The marine fungus Plectosphaerella sp. strain MF-1 was isolated from sea shells and found to produce a chitinase potentially active at low temperature. The fungal strain was characterized by morphological and molecular features. Chitinase production by Plectosphaerella MF-1 was detected by inoculating the fungus into M9 medium containing 0.5% colloidal chitin at 10°C. Crude chitinase production in culture filtrates reached a maximum 14 days after inoculation. Crude chitinase was purified by ammonium sulfate fractionation, cellulose DEAE anion exchange, and sephadex gel filtration chromatography.
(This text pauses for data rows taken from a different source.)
(* ===== verification/Bitmap.v ===== *)
(** * Bitmaps: [kernel/klib/bitmap.c] and its client [kernel/mm/pvpage.c] *)
From Stdlib Require Import ZArith Lia List Bool.
From stdpp Require Import base list.
From S2P Require Import Prelude.

#[local] Open Scope Z_scope.

(** [bitmap_t]: the units the pointer [map] designates, and the size in bits. *)
Record bitmap := Bitmap { bm_map : list Z; bm_bits : Z }.

#[export] Instance eta_bitmap : Eta bitmap := fun b => Bitmap (bm_map b) (bm_bits b).

(** [mpunit] is [u8]: [mpfull] and [mpembs] *)
Definition mpfull : Z := 255.

Definition mpembs : Z := 8.

(** [bitmap_init]: [bmp] and [buf] are the pointer arguments ([None] is NULL),
    [heap_buf] and [heap_bmp] what the two [malloc] calls return; the contents
    of a fresh heap buffer are whatever the heap held. *)
Definition bitmap_init (bmp : option bitmap) (buf : option (list Z)) (nbits : Z)
    (heap_buf : option (list Z)) (heap_bmp : bool) : option bitmap :=
  let bytes := DIV_ROUND_UP nbits mpembs in
  match (match buf with Some b => Some b | None => heap_buf end) with
  | None => None
  | Some b =>
      match bmp with
      | Some _ => Some (Bitmap b nbits)
      | None =>
          if heap_bmp
          then Some (Bitmap (replicate (Z.to_nat bytes) 0 ++ drop (Z.to_nat bytes) b) nbits)
          else None
      end
  end.

(** [__builtin_ffs]: one plus the index of the lowest set bit, 0 when there is none. *)
Fixpoint ffs_from (n : nat) (i x : Z) : Z :=
  match n with
  | O => 0
  | S n => if Z.testbit x i then i + 1 else ffs_from n (i + 1) x
  end.

Definition builtin_ffs (x : Z) : Z := ffs_from 32 0 x.

(** [poplow] *)
Definition poplow (x : Z) : Z :=
  let x := u8 (Z.lnot x) in
  builtin_ffs x - 1.

Definition SET (x i : Z) : Z := u8 (Z.lor x (Z.shiftl 1 i)).

Definition CLR (x i : Z) : Z := u8 (Z.land x (Z.lnot (Z.shiftl 1 i))).

Definition TEST (x i : Z) : Z := Z.land x (Z.shiftl 1 i).

(** The search loop of [bitmap_find_range]; [fuel] bounds the remaining units. *)
Fixpoint find_loop (fuel : nat) (b : bitmap) (bytes idx mask : Z) : res (Z * bitmap) :=
  match fuel with
  | O => Ok (SIZE_MAX, b)
  | S fuel =>
      if idx <? bytes then
        let! p := aget (bm_map b) idx in
        let unit := Z.lor p mask in
        if unit =? mpfull then find_loop fuel b bytes (idx + 1) 0
        else
          let low := poplow unit in
          if (idx =? bytes - 1) && negb (bm_bits b mod mpembs =? 0) && (bm_bits b mod mpembs <=? low)
          then Ok (SIZE_MAX, b)
          else
            let! m := aset (bm_map b) idx (SET p low) in
            Ok (low + mpembs * idx, b <| bm_map := m |>)
      else Ok (SIZE_MAX, b)
  end.

(** [bitmap_find_range] *)
Definition bitmap_find_range (b : bitmap) (from to : Z) : res (Z * bitmap) :=
  do! ASSERTK (to <=? bm_bits b) in
  do! ASSERTK (from <=? to) in
  let bytes := DIV_ROUND_UP (bm_bits b) mpembs in
  let idx := from / mpembs in
  let mask := u8 (Z.shiftl 1 (from mod mpembs) - 1) in
  find_loop (Z.to_nat (bytes - idx)) b bytes idx mask.

Definition bitmap_find (b : bitmap) : res (Z * bitmap) := bitmap_find_range b 0 (bm_bits b).

Definition bitmap_find_from (b : bitmap) (from : Z) : res (Z * bitmap) :=
  bitmap_find_range b from (bm_bits b).

Definition bitmap_exist (b : bitmap) (i : Z) : bool := i <? bm_bits b.

Definition bitmap_test (b : bitmap) (i : Z) : res bool :=
  do! ASSERTK (bitmap_exist b i) in
  let idx := i / mpembs in
  let low := i mod mpembs in
  let! x := aget (bm_map b) idx in
  Ok (negb (TEST x low =? 0)).

Definition bitmap_set (b : bitmap) (i : Z) : res bitmap :=
  do! ASSERTK (bitmap_exist b i) in
  let idx := i / mpembs in
  let low := i mod mpembs in
  let! x := aget (bm_map b) idx in
  let! m := aset (bm_map b) idx (SET x low) in
  Ok (b <| bm_map := m |>).

Definition bitmap_reset (b : bitmap) (i : Z) : res bitmap :=
  do! ASSERTK (bitmap_exist b i) in
  let idx := i / mpembs in
  let low := i mod mpembs in
  let! x := aget (bm_map b) idx in
  let! m := aset (bm_map b) idx (CLR x low) in
  Ok (b <| bm_map := m |>).

Definition bitmap_clear (b : bitmap) : bitmap :=
  let bytes := Z.to_nat (DIV_ROUND_UP (bm_bits b) mpembs) in
  b <| bm_map := replicate bytes 0 ++ drop bytes (bm_map b) |>.

(** ** The abstract bitmap: which indices are taken *)

Definition bit (b : bitmap) (i : Z) : bool :=
  Z.testbit (bm_map b !!! Z.to_nat (i / mpembs)) (i mod mpembs).

Definition is_unit (x : Z) : Prop := 0 <= x < 256.

Record bitmap_ok (b : bitmap) : Prop := {
  ok_bits : 0 <= bm_bits b < 2 ^ 64 - 8;
  ok_len : (bm_bits b + 7) / 8 <= Z.of_nat (length (bm_map b));
  ok_unit : Forall is_unit (bm_map b) }.

(** ** Bit-level lemmas *)

(** Facts about all the unit values are checked by enumeration. *)
Lemma units_enum (P : Z -> bool) :
  forallb P (seqZ 0 256) = true -> forall x, is_unit x -> P x = true.
Proof.
  intros H x Hx. rewrite forallb_forall in H. apply H.
  apply list_elem_of_In, elem_of_seqZ. unfold is_unit in Hx. lia.
Qed.

Lemma poplow_spec x :
  is_unit x -> x <> mpfull ->
  0 <= poplow x < 8 /\ Z.testbit x (poplow x) = false /\
  (forall j, 0 <= j < poplow x -> Z.testbit x j = true).
Proof.
  intros Hx Hf.
  pose proof (units_enum (fun x => (x =? mpfull) ||
     ((0 <=? poplow x) && (poplow x <? 8) && negb (Z.testbit x (poplow x)) &&
      forallb (fun j => Z.testbit x j) (seqZ 0 (poplow x)))) eq_refl x Hx) as H.
  apply orb_true_iff in H as [H|H]; bool_facts; [done|].
  repeat split; try done.
  intros j Hj. rewrite forallb_forall in *.
  match goal with K : forall y, In y _ -> _ |- _ => apply K end.
  apply list_elem_of_In, elem_of_seqZ. lia.
Qed.

Lemma testbit_unit_high x j : is_unit x -> 8 <= j -> Z.testbit x j = false.
Proof.
  intros Hx Hj. rewrite <- (Z.mod_small x (2 ^ 8)) by (unfold is_unit in Hx; lia).
  apply Z.mod_pow2_bits_high. lia.
Qed.

Lemma testbit_u8 x j : 0 <= j < 8 -> Z.testbit (u8 x) j = Z.testbit x j.
Proof. intros. unfold wrap. apply Z.mod_pow2_bits_low. lia. Qed.

Lemma testbit_shl1 i j : 0 <= i -> Z.testbit (Z.shiftl 1 i) j = (i =? j).
Proof.
  intros Hi. rewrite Z.shiftl_1_l. destruct (Z.eqb_spec i j) as [->|Hne].
  - apply Z.pow2_bits_true. lia.
  - apply Z.pow2_bits_false. lia.
Qed.

Lemma is_unit_u8 x : is_unit (u8 x).
Proof. unfold is_unit. pose proof (wrap_range 8 x). lia. Qed.

Lemma testbit_SET x i j :
  0 <= i -> 0 <= j < 8 -> Z.testbit (SET x i) j = Z.testbit x j || (i =? j).
Proof. intros. unfold SET. rewrite testbit_u8, Z.lor_spec, testbit_shl1 by lia. done. Qed.

Lemma testbit_CLR x i j :
  0 <= i -> 0 <= j < 8 -> Z.testbit (CLR x i) j = Z.testbit x j && negb (i =? j).
Proof.
  intros. unfold CLR. rewrite testbit_u8, Z.land_spec, Z.lnot_spec, testbit_shl1 by lia. done.
Qed.

Lemma TEST_testbit x i : 0 <= i -> negb (TEST x i =? 0) = Z.testbit x i.
Proof.
  intros Hi. unfold TEST. rewrite Z.shiftl_1_l.
  destruct (Z.testbit x i) eqn:E.
  - apply negb_true_iff, Z.eqb_neq. intros H0.
    assert (Z.testbit (Z.land x (2 ^ i)) i = false) as Hb by (rewrite H0; apply Z.bits_0).
    rewrite Z.land_spec, E, Z.pow2_bits_true in Hb by lia. discriminate.
  - apply negb_false_iff, Z.eqb_eq, Z.bits_inj'. intros k Hk.
    rewrite Z.land_spec, Z.bits_0. destruct (Z.eq_dec i k) as [->|Hne]; [by rewrite E|].
    rewrite Z.pow2_bits_false by lia. apply andb_false_r.
Qed.

#[export] Hint Resolve is_unit_u8 : textos.

(** ** Unit updates *)

Lemma bytes_eq b : bitmap_ok b -> DIV_ROUND_UP (bm_bits b) mpembs = (bm_bits b + 7) / 8.
Proof. intros []. apply DIV_ROUND_UP_small; unfold mpembs; lia. Qed.

Lemma idx_in_range b i :
  bitmap_ok b -> 0 <= i < bm_bits b -> 0 <= i / mpembs < Z.of_nat (length (bm_map b)).
Proof.
  intros [Hb Hl _] Hi. unfold mpembs.
  assert (i / 8 < (bm_bits b + 7) / 8); [|split; [apply Z.div_pos|]; lia].
  apply Z.div_lt_upper_bound; [lia|]. pose proof (Z.mul_div_le (bm_bits b + 7) 8).
  pose proof (Z.mod_pos_bound (bm_bits b + 7) 8). pose proof (Z.div_mod (bm_bits b + 7) 8). lia.
Qed.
Purified marine fungal chitinase had activity at 37°C, the difference in chitinase activities at 10°C and 37°C was less than 0.01 U ml -1 indicating chitinase was active at low temperature. The optimal pH for the low temperature active chitinase was 3–4. The K m was 0.03 m m and V max was 0.095, using p -nitrophenyl N -acetyl-β- d -glucosaminide as a substrate. Among the metal ions tested for inhibitory activity, Ag + , Hg 2+ , and Pb 2+ strongly inhibited enzyme activity, whereas Mg 2+ and Fe 2+ had minimal inhibition. The molecular mass of purified chitinase was determined as 67 kDa by SDS-PAGE. The N-terminal amino acid sequence was determined to be “DNISQTGEHARYXPMVWFIKL”.